» **PROBLEM REQUIREMENTS**
The lines to copy from the data below are those that hold the string "returns".

Items from a data source:
Segment Open

(** * Resource discovery registry of the Google provider (google/resources.go)

    A shallow embedding of [initializeFilter], of the twenty-one fetch
    functions bound in the [resources] table, and of the table itself,
    followed by the properties of the discovery registry that hold (or
    fail) on them.

    Conventions of the embedding:
    - a Go [string] is a [string] (a sequence of bytes);
    - a Go slice is a [list]; the [nil] slice and the empty slice are both
      [[]] (the code only ranges over slices and takes their [len]);
    - a Go [map[string][]T] is a [gmap string (list T)]; ranging over it
      visits every entry once, in an order the language leaves unspecified
      and which may change from one loop to the next, so the order is an
      answer of the runtime (see [RangeMap] and [runtime]);
    - a Go [error] is an [option error], [None] being the [nil] error, and a
      function returning [(v, err)] returns a pair;
    - a call of a method of the reader [g.gcpr] is an event [Invoke]
      answered by the environment, so that the calls made are observable;
    - [ctx context.Context] is only handed on to the reader and is left out.
*)

From Stdlib Require Import Ascii.
From stdpp Require Import base strings list gmap fin_maps.


(** ** Errors (github.com/pkg/errors) *)

(** An error is either a value produced outside of this package or the
    result of [errors.Wrap]; the recorded stack is not modelled. *)
Inductive error : Type :=
| Upstream (msg : string)
| withMessage (cause : error) (msg : string).

(** [Error()] of a wrapped error is [msg + ": " + cause.Error()]. *)
Fixpoint Error (e : error) : string :=
  match e with
  | Upstream msg => msg
  | withMessage cause msg => msg +:+ ": " +:+ Error cause
  end.

(** [errors.Wrap(err, message)]: [nil] when [err] is [nil]. *)
Definition Wrap (err : option error) (message : string) : option error :=
  match err with
  | None => None
  | Some e => Some (withMessage e message)
  end.

(** The outermost context message of an error, if it was wrapped. *)
Definition context_of (e : error) : option string :=
  match e with
  | Upstream _ => None
  | withMessage _ msg => Some msg
  end.

(** ** ResourceType *)

Inductive ResourceType : Type :=
| ComputeInstance
| ComputeFirewall
| ComputeNetwork
| ComputeHealthCheck
| ComputeInstanceGroup
| ComputeInstanceIAMPolicy
| ComputeBackendBucket
| ComputeBackendService
| ComputeSSLCertificate
| ComputeTargetHTTPProxy
| ComputeTargetHTTPSProxy
| ComputeURLMap
| ComputeGlobalForwardingRule
| ComputeForwardingRule
| ComputeDisk
| DNSManagedZone
| DNSRecordSet
| ProjectIAMCustomRole
| StorageBucket
| StorageBucketIAMPolicy
| SQLDatabaseInstance.

Definition noFilter : string := "".

(** ** Types of the packages [filter] and [provider], and of the provider *)

(** Modelled from the spec: the package [filter] is not part of the unit;
    a FilterSpec is a collection of (name, value) tag predicates, iterated
    in the order of the slice [Tags]. *)
Record Tag : Type := { tagName : string; tagValue : string }.

Record Filter : Type := { Tags : list Tag }.

(** Modelled from the spec: the struct [google] and its reader are declared
    elsewhere; [Project] is what the method [g.Project()] returns and
    [gcpr_project] is the field [g.gcpr.project]. *)
Record google : Type := { Project : string; gcpr_project : string }.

Segment Closed

» **RESPONSE**
      function returning [(v, err)] returns a pair;
    elsewhere; [Project] is what the method [g.Project()] returns and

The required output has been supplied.